*** Begin section ***

Lemma substring_app a b : substring 0 (String.length a) (a +:+ b) = a.
Proof. induction a as [|c a IH]; [by destruct b|]. cbn. by rewrite IH. Qed.
Lemma toy_tree_commit t ps : tree_at (toy_commit t ps) = t.
Proof.
  unfold tree_at, toy_commit. assert (forall n m r, toy_tree m (zeros n +:+ String "1" r) = substring 0 (m + n) r) as ->.
  { induction n as [|n IH]; intros m r; [by rewrite Nat.add_0_r|]. cbn. rewrite IH. f_equal. lia. }
  apply substring_app.
Qed.
Lemma contains_parts p s : contains_str p s = true <-> exists a b, s = a +:+ p +:+ b.
Proof.
  split.
  - induction s as [|c s IH]; cbn [contains_str]; intros [H|H]%orb_true_iff.
    + unfold starts_with in H. destruct (strip_prefix p "") as [r|] eqn:E; [|done]. apply strip_prefix_some in E. exists "", r. exact E.
    + done.
    + unfold starts_with in H. destruct (strip_prefix p (String c s)) as [r|] eqn:E; [|done]. apply strip_prefix_some in E. exists "", r. exact E.
    + destruct (IH H) as (a & b & ->). by exists (String c a), b.
  - intros (a & b & ->). induction a as [|c a IH]; [|cbn [String.append contains_str]; by rewrite IH, orb_true_r].
    change ("" +:+ p +:+ b) with (p +:+ b). destruct (p +:+ b) eqn:E; cbn [contains_str]; rewrite <- E; unfold starts_with; by rewrite strip_prefix_app.
Qed.
Lemma concat_contains p ps : p ∈ ps -> contains_str p (String.concat "" ps) = true.
Proof.
  intros H. apply contains_parts. induction H as [q ps|q r ps H (a & b & IH)].
  - exists "". destruct ps as [|r ps]; cbn; [exists ""; by rewrite append_nil_r|by eexists].
  - destruct ps as [|r' ps]; [by apply not_elem_of_nil in H|]. exists (r +:+ a), b.
    change (String.concat "" (r :: r' :: ps)) with (r +:+ String.concat "" (r' :: ps)). by rewrite IH, append_assoc.
Qed.
Lemma toy_parent t ps p : p ∈ ps -> contains_str p (toy_commit t ps) = true.
Proof.
  intros H. apply contains_parts. unfold toy_commit. apply concat_contains, contains_parts in H as (a & b & ->).
  exists (zeros (String.length t) +:+ String "1" (t +:+ a)), b. rewrite !append_assoc. cbn. by rewrite append_assoc.
Qed.
#[global] Program Instance toy : Git := {|
  anc a b := contains_str a b = true;
  tree_of := tree_at;
  merges := toy_merge;
  who _ := unlines ["Ada"; "ada@example.com"; "1700000000"];
  commit_of t ps _ _ _ _ := toy_commit t ps;
  rebased b h := toy_commit (tree_at b +:+ tree_at h) [b];
|}.
Next Obligation.
  split.
  - intros a. apply contains_parts. exists "", "". by rewrite append_nil_r.
  - intros a b c (x & y & ->)%contains_parts (u & v & ->)%contains_parts. apply contains_parts. exists (u +:+ x), (y +:+ v). by rewrite !append_assoc.
Qed.
Next Obligation. intros. by apply toy_parent. Qed.
Next Obligation. intros. apply toy_parent. by left. Qed.
Next Obligation. intros. apply toy_tree_commit. Qed.
Definition too_many_digits {A} (digits : nat) : outcome A :=
  Raise (Exn (OtherError "ValueError")
             ("Exceeds the limit (4300 digits) for integer string conversion: value has "
              +:+ pretty digits
              +:+ " digits; use sys.set_int_max_str_digits() to increase the limit")).

(** A number whose integer part [int_part] (with its sign) has been read:
    a fraction and an exponent make it a float. *)
Definition number_tail (negative : bool) (int_part rest : string) : outcome (json * string) :=
  let sign := if negative then "-" else "" in
  let '(frac, rest1) :=
    match rest with
    | String "." t =>
        let '(fs, r) := take_digits t in
        if bool_decide (fs = "") then ("", rest) else ("." +:+ fs, r)
    | _ => ("", rest)
    end in
  let '(exp, rest2) :=
    match rest1 with
    | String e t =>
        if bool_decide (e = "e"%char) || bool_decide (e = "E"%char) then
          let '(sg, t') :=
            match t with
            | String c u =>
                if bool_decide (c = "+"%char) || bool_decide (c = "-"%char)
                then (String c "", u) else ("", t)
            | EmptyString => ("", t)
            end in
          let '(es, r) := take_digits t' in
          if bool_decide (es = "") then ("", rest1) else (String e sg +:+ es, r)
        else ("", rest1)
    | EmptyString => ("", rest1)
    end in
  if bool_decide (frac = "") && bool_decide (exp = "")
  then
    if Nat.ltb max_int_digits (String.length int_part)
    then too_many_digits (String.length int_part)
    else Ret (JInt (if negative then - digits_value 0 int_part else digits_value 0 int_part),
              rest2)
  else Ret (JFloat (sign +:+ int_part +:+ frac +:+ exp), rest2).
Lemma esc_clears_the_highlight_witness :
  let w := example_world ["/a"; "/b"; "/c"] "1" in
  ∃ t' v',
    (doneFunc KeyEsc w).1 = Returns
    ∧ index (tabs (doneFunc KeyEsc w).2) 0 = Ok t'
    ∧ view t' = Some v' ∧ cview.GetHighlights v' = []
    ∧ mode t' = modeOff
    ∧ bottomBar (doneFunc KeyEsc w).2
      = cview.mkInputField "" "gemini://example.org/"
    ∧ barLabel t' = "" ∧ barText t' = "gemini://example.org/"
    ∧ selected t' = "" ∧ selectedID t' = "".
Proof.
  intros w.
  apply (esc_clears_the_highlight w (example_tab "1") (example_view "1")
           (example_page ["/a"; "/b"; "/c"])); reflexivity.
Defined.

(** X17. Enter with nothing highlighted, on a page that has links: the
    handler returns with region "0" highlighted (an id that reads as
    index 0), the bar showing the link label and the first link, and
    [selected] and [selectedID] set to the first link and "0".  The mode
    is left as it was: selecting goes by the highlight, not the mode. *)
Theorem enter_selects_the_first_link w t v p l0 ls :
  index (tabs w) (curTab w) = Ok t → view t = Some v →
  deref (pages w) t = Some p →
  cview.GetHighlights v = [] → Links p = l0 :: ls →
  ∃ t' v',
    (doneFunc KeyEnter w).1 = Returns
    ∧ index (tabs (doneFunc KeyEnter w).2) (curTab w) = Ok t'
    ∧ view t' = Some v' ∧ cview.GetHighlights v' = ["0"]
    ∧ strconv.Atoi "0" = (0, None)
    ∧ cview.scrollToHighlights v' = true
    ∧ bottomBar (doneFunc KeyEnter w).2 = cview.mkInputField link_label l0
    ∧ selected t' = l0 ∧ selectedID t' = "0"
    ∧ mode t' = mode t.
Proof.
  intros Ht Hv Hp Hh Hlinks. rewrite (doneFunc_on_tab KeyEnter w t Ht), Hp.
  destruct t as [pg vw md hs sel sid bl bt], v as [lo co hl sth].
  simpl in Hv, Hh. subst vw hl.
  unfold doneFunc_body. simpl bool_decide. run_M. rewrite Hlinks. simpl.
  eexists _, _. split; [done|].
  split; [by apply (index_insert _ _ (mkTab pg (Some (cview.mkTextView lo co [] sth)) md hs sel sid bl bt))|].
  simpl. repeat split.
Qed.
(** * webgpu-conway: the WebGPU start-up scripts, embedded and verified

    The repository holds two top-level scripts over the browser's WebGPU
    API: [src/main.ts] (clear the canvas and draw one quad) and an earlier
    variant that only clears the canvas.  Both are straight-line programs
    whose only inputs are the answers of the host (the browser): whether
    [navigator.gpu] exists, whether an adapter is found, whether the canvas
    yields a WebGPU context, and which texture format is preferred.

    The embedding is shallow.  A script is a computation in a small monad
    that threads a [World] (the log of GPU calls, the GPU objects created so
    far, the console) and may end early, either by a [throw] statement of
    the script or by an exception of the runtime.  Each host method is one
    monadic operation; the scripts are transcribed statement by statement.
    The two [await]s are sequencing points and nothing more, since nothing
    else runs in between.  Host methods are taken to return normally,
    apart from the three refusals the model writes out: a member access
    through null, a [writeBuffer] that does not fit, and
    [getCurrentTexture] on a context that was never configured. *)

From Stdlib Require Import ZArith QArith String Ascii Bool Lia Sorted.
From stdpp Require Import base list.

Local Open Scope string_scope.
Local Open Scope list_scope.
Local Open Scope Z_scope.

(** ** Handles of host objects *)

Inductive GPUDevice : Type := Device (id : nat).
Inductive GPUCanvasContext : Type := CanvasContext (id : nat).
Inductive GPUBuffer : Type := Buffer (id : nat).
Inductive GPUShaderModule : Type := ShaderModule (id : nat).
Inductive GPURenderPipeline : Type := RenderPipeline (id : nat).
Inductive GPUCommandEncoder : Type := CommandEncoder (id : nat).
Inductive GPURenderPassEncoder : Type := RenderPassEncoder (id : nat).
Inductive GPUCommandBuffer : Type := CommandBuffer (id : nat).
(** [context.getCurrentTexture()] and the default view of a texture. *)
Inductive GPUTexture : Type := CurrentTexture (context : GPUCanvasContext).
Inductive GPUTextureView : Type := DefaultView (texture : GPUTexture).

(** Texture and vertex formats are string literals in the source. *)
Definition GPUTextureFormat : Type := string.
Definition GPUVertexFormat : Type := string.

(** ** The host: everything the script reads from its environment *)

(** A [GPUAdapter] answers [requestDevice()]. *)
Record GPUAdapter : Type := {
  adapter_device : GPUDevice
}.

(** [navigator.gpu]: answers [requestAdapter()] (possibly [null]) and
    [getPreferredCanvasFormat()]. *)
Record GPU : Type := {
  gpu_adapter : option GPUAdapter;
  gpu_preferredCanvasFormat : GPUTextureFormat
}.

(** The canvas element: answers [getContext(contextId)] (possibly [null]). *)
Record HTMLCanvasElement : Type := {
  canvas_context : string -> option GPUCanvasContext
}.

(** The flag constants of the global [GPUBufferUsage]; the source combines
    them with [|], taken as [Z.lor]. *)
Record GPUBufferUsageFlags : Type := {
  VERTEX : Z;
  COPY_DST : Z
}.

(** The globals.  [document.querySelector('canvas')] is cast to
    [HTMLCanvasElement] by the source, so the element is taken to exist;
    [navigator.gpu] is tested by the source, so it may be absent. *)
Record Host : Type := {
  document_canvas : string -> HTMLCanvasElement;
  navigator_gpu : option GPU;
  GPUBufferUsage : GPUBufferUsageFlags
}.

(** ** Typed arrays *)

(** A [Float32Array], by the number literals it was built from. *)
Definition Float32Array : Type := list Q.

Definition BYTES_PER_ELEMENT : Z := 4.

Definition array_length (a : Float32Array) : Z := Z.of_nat (length a).

Definition byteLength (a : Float32Array) : Z := BYTES_PER_ELEMENT * array_length a.

(** One byte of GPU memory: zero (fresh buffers are zero-filled) or byte
    [k] of the 32-bit encoding of the number [x].  The encoding itself is
    left symbolic. *)
Inductive BufferByte : Type :=
| ZeroByte
| F32Byte (x : Q) (k : nat).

*** End section ***

- **Task details**
Write the opening line of the data above and every line after it, exactly, stopping once you have written the line with "intros H. apply contains_parts. induction".

- **Task result**
Lemma substring_app a b : substring 0 (String.length a) (a +:+ b) = a.
Proof. induction a as [|c a IH]; [by destruct b|]. cbn. by rewrite IH. Qed.
Lemma toy_tree_commit t ps : tree_at (toy_commit t ps) = t.
Proof.
  unfold tree_at, toy_commit. assert (forall n m r, toy_tree m (zeros n +:+ String "1" r) = substring 0 (m + n) r) as ->.
  { induction n as [|n IH]; intros m r; [by rewrite Nat.add_0_r|]. cbn. rewrite IH. f_equal. lia. }
  apply substring_app.
Qed.
Lemma contains_parts p s : contains_str p s = true <-> exists a b, s = a +:+ p +:+ b.
Proof.
  split.
  - induction s as [|c s IH]; cbn [contains_str]; intros [H|H]%orb_true_iff.
    + unfold starts_with in H. destruct (strip_prefix p "") as [r|] eqn:E; [|done]. apply strip_prefix_some in E. exists "", r. exact E.
    + done.
    + unfold starts_with in H. destruct (strip_prefix p (String c s)) as [r|] eqn:E; [|done]. apply strip_prefix_some in E. exists "", r. exact E.
    + destruct (IH H) as (a & b & ->). by exists (String c a), b.
  - intros (a & b & ->). induction a as [|c a IH]; [|cbn [String.append contains_str]; by rewrite IH, orb_true_r].
    change ("" +:+ p +:+ b) with (p +:+ b). destruct (p +:+ b) eqn:E; cbn [contains_str]; rewrite <- E; unfold starts_with; by rewrite strip_prefix_app.
Qed.
Lemma concat_contains p ps : p ∈ ps -> contains_str p (String.concat "" ps) = true.
Proof.
  intros H. apply contains_parts. induction H as [q ps|q r ps H (a & b & IH)].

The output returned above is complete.